# Some of my local wildlife spotted below my house this morning



## GBtortoises (May 24, 2011)

Spotted some local "wildlife" this morning pulling out of my driveway on my way to work. They normally spend their time in the pasture around the corner, but made a break for it this morning!


----------



## SnakeyeZ (May 24, 2011)

Hahaha that sucks... I have seen this happen before. Mooooooooooooove off the road!


----------



## dmarcus (May 24, 2011)

Hope they moved so you could get to work on time....


----------



## ALDABRAMAN (May 24, 2011)

Cool pictures!


----------



## Yvonne G (May 24, 2011)

I'll bet your neighbor was fit to be tied! I've never had my cows escape, but when I lived at the end of a private road, I rescued many an escaped cow for others.

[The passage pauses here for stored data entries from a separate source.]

(** A file of the archive, as it was hashed. *)
Definition file_of (p : string) (data : list byte) : File := {| fPath := p; fSize := Z.of_nat (length data); fSHA256 := sum data |}.
Definition with_files (l : list File) (m : Manifest) : Manifest :=
  {| mFormat := Format; mVersion := mVersion m; mSchema := mSchema m; mCreated := mCreated m; mKeyFingerprint := mKeyFingerprint m;
     mTLSMode := mTLSMode m; mFiles := l |}.

Section Write.
Context (volume : string → string) (EncodeManifest : Manifest → option (list byte)).

(** The disk while the files are hashed, and while they are copied. *)
Context (hashed copied : string → option (list byte)) (header_ok : string → bool).

Fixpoint hash_all (seen : list string) (srcs : list Source) : result backup_error (list File) :=
  match srcs with
  | [] => Ok []
  | s :: srcs =>
      if negb (checkPath volume (sPath s)) then Err ErrInvalid
      else if bool_decide (sPath s ∈ seen) then Err ErrTwice
      else
        data ← of_option ErrFile (hashed (sFrom s));
        fs ← hash_all (sPath s :: seen) srcs;
        Ok (file_of (sPath s) data :: fs)
  end.

Definition writeEntry (name : string) (size : Z) (data : list byte) : result backup_error Entry :=
  if negb (header_ok name) then Err ErrTar
  else if bool_decide (Z.of_nat (length data) = size) then Ok {| eName := name; eRegular := true; eSize := size; eData := data; eBroken := false |}
  else Err ErrChanged.

(** [copyFile]: no more of a file than was hashed, and the same. *)
Definition copyFile (s : Source) (f : File) : result backup_error Entry :=
  data ← of_option ErrFile (copied (sFrom s));
  let data := take (Z.to_nat (fSize f)) data in
  e ← writeEntry (sPath s) (fSize f) data;
  if bool_decide (sum data = fSHA256 f) then Ok e else Err ErrChanged.

Fixpoint copy_all (srcs : list Source) (fs : list File) : result backup_error (list Entry) :=
  match srcs, fs with
  | s :: srcs, f :: fs => e ← copyFile s f; es ← copy_all srcs fs; Ok (e :: es)
  | _, _ => Ok []
  end.

(** [Write]: the manifest and the entries of the archive; closing the writers
    is left out. *)
Definition Write (m : Manifest) (srcs : list Source) : result backup_error (Manifest * list Entry) :=
  fs ← hash_all [] srcs;
  let m := with_files fs m in
  mj ← of_option ErrManifest (EncodeManifest m);
  e ← writeEntry ManifestName (Z.of_nat (length mj)) mj;
  es ← copy_all srcs fs;
  Ok (m, e :: es).
End Write.

(** ** Unpacking *)

(** A directory: files by their paths in it. *)
Abbreviation Dir := (gmap string (list byte)).

(** [p] is a directory above [q]. *)
Definition above (p q : string) : bool := bool_decide (is_Some (cut_prefix (chars p ++ [slash]) (chars q))).

(** Nothing is in the way of a new file. *)
Definition free (d : Dir) (p : string) : bool := forallb (λ q, negb (bool_decide (q = p) || above p q || above q p)) (elements (dom d)).

(** What the disk does with a new file: all of it, none, or so many bytes. *)
Inductive disk := DiskOk | DiskNoFile | DiskFull (n : nat).

Section Extract.
Context (volume : string → string) (DecodeManifest : list byte → bool → option Manifest) (Open : list byte → option Tar) (io : string → disk).

(** [extractFile]; what was written stays. *)
Definition extractFile (e : Entry) (f : File) (d : Dir) : Dir * result backup_error unit :=
  if negb (free d (fPath f)) then (d, Err ErrDisk)
  else
    let data := take (S (Z.to_nat (fSize f))) (eData e) in
    match io (fPath f) with
    | DiskNoFile => (d, Err ErrDisk)
    | DiskFull n => (<[fPath f := take n data]> d, Err ErrDisk)
    | DiskOk =>
        let d := <[fPath f := data]> d in
        if eBroken e then (d, Err ErrDisk)
        else if bool_decide (Z.of_nat (length data) = fSize f) && bool_decide (sum data = fSHA256 f) then (d, Ok ()) else (d, Err ErrInvalid)
    end.

(** The map [want]. *)
Fixpoint index (fs : list File) (want : gmap string File) : result backup_error (gmap string File) :=
  match fs with
  | [] => Ok want
  | f :: fs =>
      if negb (checkPath volume (fPath f)) then Err ErrInvalid
      else if bool_decide (is_Some (want !! fPath f)) || (fSize f <? 0) then Err ErrInvalid
      else index fs (<[fPath f := f]> want)
  end.

Fixpoint unpack (es : list Entry) (want : gmap string File) (got : gset string) (d : Dir) : Dir * result backup_error (gset string) :=
  match es with
  | [] => (d, Ok got)
  | e :: es =>
      match want !! eName e with
      | None => (d, Err ErrInvalid)
      | Some f =>
          if bool_decide (eName e ∈ got) then (d, Err ErrInvalid)
          else if negb (eRegular e) || negb (bool_decide (eSize e = fSize f)) then (d, Err ErrInvalid)
          else match extractFile e f d with
               | (d, Err x) => (d, Err x)
               | (d, Ok _) => unpack es want ({[eName e]} ∪ got) d
               end
      end
  end.

(** [Extract] into a directory. *)
Definition Extract (archive : list byte) (d : Dir) : Dir * result backup_error Manifest :=
  match Open archive with
  | None => (d, Err ErrInvalid)
  | Some t =>
      match tEntries t with
      | [] => (d, Err ErrInvalid)
      | h :: es =>
          if negb (bool_decide (eName h = ManifestName)) || negb (eRegular h) || (Z.of_nat maxManifestSize <? eSize h) then (d, Err ErrInvalid)
          else
            match DecodeManifest (take maxManifestSize (eData h)) (eBroken h) with
            | None => (d, Err ErrInvalid)
            | Some m =>
                if negb (mFormat m =? Format) then (d, Err ErrInvalid)
                else
                  match index (mFiles m) ∅ with
                  | Err x => (d, Err x)
                  | Ok want =>
                      match unpack es want ∅ d with
                      | (d, Err x) => (d, Err x)
                      | (d, Ok got) =>
                          if tCut t then (d, Err ErrInvalid)
                          else if negb (bool_decide (dom want ⊆ got)) then (d, Err ErrInvalid)
                          else match tRest t with
                               | None => (d, Err ErrInvalid)
                               | Some n => if maxTarPadding <? n then (d, Err ErrInvalid) else (d, Ok m)
                               end
                      end
                  end
            end
      end
  end.
End Extract.

(** ** What is unpacked *)

Section Unpacked.
Context (volume : string → string) (DecodeManifest : list byte → bool → option Manifest) (Open : list byte → option Tar) (io : string → disk).

Lemma index_ok fs : ∀ want r, index volume fs want = Ok r →
  (∀ p f, r !! p = Some f ↔ want !! p = Some f ∨ (f ∈ fs ∧ fPath f = p)) ∧ NoDup (fPath <$> fs) ∧
  (∀ f, f ∈ fs → checkPath volume (fPath f) = true ∧ 0 <= fSize f ∧ want !! fPath f = None).
Proof.
  induction fs as [|x fs IH]; intros want r; cbn [index].
  { intros [= <-]. split_and!; [|constructor|by intros f ?%elem_of_nil]. intros p f. split; [by left|intros [?|[?%elem_of_nil _]]; done]. }
  destruct (checkPath volume (fPath x)) eqn:Ec; cbn [negb]; [|done].
  destruct (bool_decide_reflect (is_Some (want !! fPath x))) as [|Hnew]; cbn [orb]; [done|]. destruct (Z.ltb_spec (fSize x) 0); [done|].
  intros (Hr & Hnd & Hall)%IH. rewrite <- eq_None_not_Some in Hnew. split_and!.
  - intros p f. rewrite Hr, elem_of_cons, lookup_insert_Some. split; [intros [[[<- <-]|[_ ?]]|[? ?]]; auto|].
    intros [Hp|[[-> | Hf] Hp]]; [left; right; split; [intros <-; by rewrite Hnew in Hp|done]|by left; left|by right].
  - rewrite fmap_cons, NoDup_cons. split; [|done]. intros (f & Hp & Hf)%list_elem_of_fmap. destruct (Hall f Hf) as (_ & _ & Hn).
    rewrite <- Hp, lookup_insert_eq in Hn. done.
  - intros f [-> | Hf]%elem_of_cons; [done|]. destruct (Hall f Hf) as (? & ? & Hn). split_and!; [done|done|]. apply lookup_insert_None in Hn. by destruct Hn.
Qed.

(** A file in the directory is the one the manifest describes. *)
Definition verified (f : File) (d : Dir) : Prop := ∃ data, d !! fPath f = Some data ∧ Z.of_nat (length data) = fSize f ∧ sum data = fSHA256 f.

Definition unpacked (want : gmap string File) (got : gset string) (d : Dir) : Prop :=
  dom d = got ∧ ∀ p f, p ∈ got → want !! p = Some f → verified f d.

Lemma free_new d p : free d p = true → p ∉ dom d.
Proof.
  unfold free. rewrite forallb_forall. intros H Hp. specialize (H p ltac:(by apply list_elem_of_In, elem_of_elements)).
  rewrite bool_decide_true in H by done. done.
Qed.

Lemma extractFile_ok e f d d' r : extractFile io e f d = (d', r) →
  dom d' ⊆ {[fPath f]} ∪ dom d ∧ (r = Ok () → fPath f ∉ dom d ∧ ∃ data, d' = <[fPath f := data]> d ∧ Z.of_nat (length data) = fSize f ∧ sum data = fSHA256 f).
Proof.
  unfold extractFile. destruct (free d (fPath f)) eqn:Ef; cbn [negb]; [|intros [= <- <-]; split; [set_solver +|done]].
  destruct (io (fPath f)); [| intros [= <- <-]; split; [set_solver +|done]| intros [= <- <-]; split; [by rewrite dom_insert|done]].
  destruct (eBroken e); [intros [= <- <-]; split; [by rewrite dom_insert|done]|].
  destruct (bool_decide_reflect (Z.of_nat (length (take (S (Z.to_nat (fSize f))) (eData e))) = fSize f)) as [Hl|];
    [destruct (bool_decide_reflect (sum (take (S (Z.to_nat (fSize f))) (eData e)) = fSHA256 f)) as [Hs|]|]; cbn [andb];
    intros [= <- <-]; (split; [by rewrite dom_insert|]); [|done|done].
  intros _. split; [by apply free_new|]. by eexists.
Qed.

Lemma unpack_ok want : (∀ p f, want !! p = Some f → fPath f = p) → ∀ es got d d' r,
  unpacked want got d → got ⊆ dom want → unpack io es want got d = (d', r) →
  dom d' ⊆ dom want ∧ match r with Ok got' => unpacked want got' d' ∧ got' ⊆ dom want | Err _ => True end.
Proof.
  intros Hw. induction es as [|e es IH]; intros got d d' r [Hd Hv] Hg; cbn [unpack]; [by intros [= <- <-]; rewrite Hd|].
  assert (dom d ⊆ dom want) as Hdw by (by rewrite Hd).
  destruct (want !! eName e) as [f|] eqn:Ef; [|by intros [= <- <-]]. case_bool_decide as Hgot; [by intros [= <- <-]|].
  destruct (negb (eRegular e) || _); [by intros [= <- <-]|]. pose proof (Hw _ _ Ef) as Hp.
  destruct (extractFile io e f d) as [d1 [[]|x]] eqn:Ex; apply extractFile_ok in Ex as [Hdom Hok].
  2:{ intros [= <- <-]. split; [|done]. etrans; [done|]. apply union_subseteq. split; [|done]. rewrite Hp. apply singleton_subseteq_l. by apply elem_of_dom. }
  destruct (Hok eq_refl) as (Hnew & data & -> & Hl & Hs). apply IH.
  - split; [by rewrite dom_insert_L, Hp, Hd|]. intros p g Hpg Hg'. destruct (decide (p = eName e)) as [-> | Hne].
    + rewrite Ef in Hg'. injection Hg' as <-. exists data. by rewrite lookup_insert_eq.
    + destruct (Hv p g) as (dat & Hdat & ?); [set_solver|done|]. exists dat. split; [|done]. rewrite lookup_insert_ne; [done|]. intros He. apply Hne. by rewrite <- (Hw _ _ Hg'), <- He, Hp.
  - apply union_subseteq. split; [|done]. apply singleton_subseteq_l. by apply elem_of_dom.
Qed.

(** C29: an archive is unpacked as its manifest says, or refused.  Whatever the
    bytes, nothing is written outside the directory; and if they are taken, the
    directory has the files of the manifest, each once, with its size and
    SHA-256, and no others. *)
Theorem extracted_as_described archive :
  let '(d, r) := Extract volume DecodeManifest Open io archive ∅ in
  (∀ p, p ∈ dom d → inside p) ∧
  (∀ m, r = Ok m → dom d = list_to_set (fPath <$> mFiles m) ∧ NoDup (fPath <$> mFiles m) ∧ ∀ f, f ∈ mFiles m → verified f d).
Proof.
  assert (∀ p, p ∈ dom (∅ : Dir) → inside p) as H0 by (intros p; rewrite dom_empty_L; by intros ?%not_elem_of_empty).
  unfold Extract. destruct (Open archive) as [t|]; [|done]. destruct (tEntries t) as [|h es]; [done|]. destruct (_ || _); [done|].
  destruct (DecodeManifest _ _) as [m|]; [|done]. destruct (negb _); [done|]. destruct (index volume (mFiles m) ∅) as [want|] eqn:Ei; [|done].
  apply index_ok in Ei as (Hw & Hnd & Hall). setoid_rewrite lookup_empty in Hw. destruct (unpack io es want ∅ ∅) as [d r] eqn:Eu.
  assert (∀ p f, want !! p = Some f → fPath f = p) as Hpath by (intros p f [?|[_ ?]]%Hw; done).
  apply (unpack_ok want Hpath) in Eu as [Hdom Hr]; [|split; [apply dom_empty_L|set_solver +]|set_solver +].
  assert (∀ p, p ∈ dom d → inside p) as Hin.
  { intros p Hp%Hdom. apply elem_of_dom in Hp as [f Hf]. apply Hw in Hf as [?|[Hf <-]]; [done|]. destruct (Hall f Hf) as (Hc & _). by apply checkPath_ok in Hc as [? _]. }
  destruct r as [got|]; [|done]. destruct Hr as [[Hd Hv] Hg]. destruct (tCut t); [done|]. destruct (bool_decide_reflect (dom want ⊆ got)) as [Hsub|]; cbn [negb]; [|done].
  destruct (tRest t) as [n|]; [|done]. destruct (maxTarPadding <? n); [done|]. split; [done|]. intros m' [= <-]. split_and!; [|done|].
  - apply set_eq. intros p. rewrite Hd, elem_of_list_to_set, list_elem_of_fmap. split.
    + intros Hp%Hg. apply elem_of_dom in Hp as [f Hf]. apply Hw in Hf as [?|[Hf <-]]; [done|]. by exists f.
    + intros (f & -> & Hf). apply Hsub, elem_of_dom. exists f. apply Hw. by right.
  - intros f Hf. apply (Hv (fPath f)); [apply Hsub, elem_of_dom; exists f|]; apply Hw; by right.
Qed.
End Unpacked.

I love that picture!


----------



## DesertGrandma (May 24, 2011)

What a refreshing look into some beautiful country. Looks so green! Thanks for sharing.


----------



## Isa (May 24, 2011)

That is so cute  Beautiful pic!


----------



## african cake queen (May 24, 2011)

moooooooooooo! CUTE, LOVE IT! LINDY


----------



## Fernando (May 24, 2011)

Are those on the extinction list? Can we get a pic of their plastrons?


----------



## CtTortoiseMom (May 24, 2011)

Haha, that happened here a couple times and they stay out all day but only make it four houses down because they were grazing. A lot of my friends drive to your neck of the woods to get their meat for the year.


----------



## gmayor (May 25, 2011)

Thats pretty sweet u get to see that before work. you know what i get to see? I get buildings smog and lot of people i hate it!


----------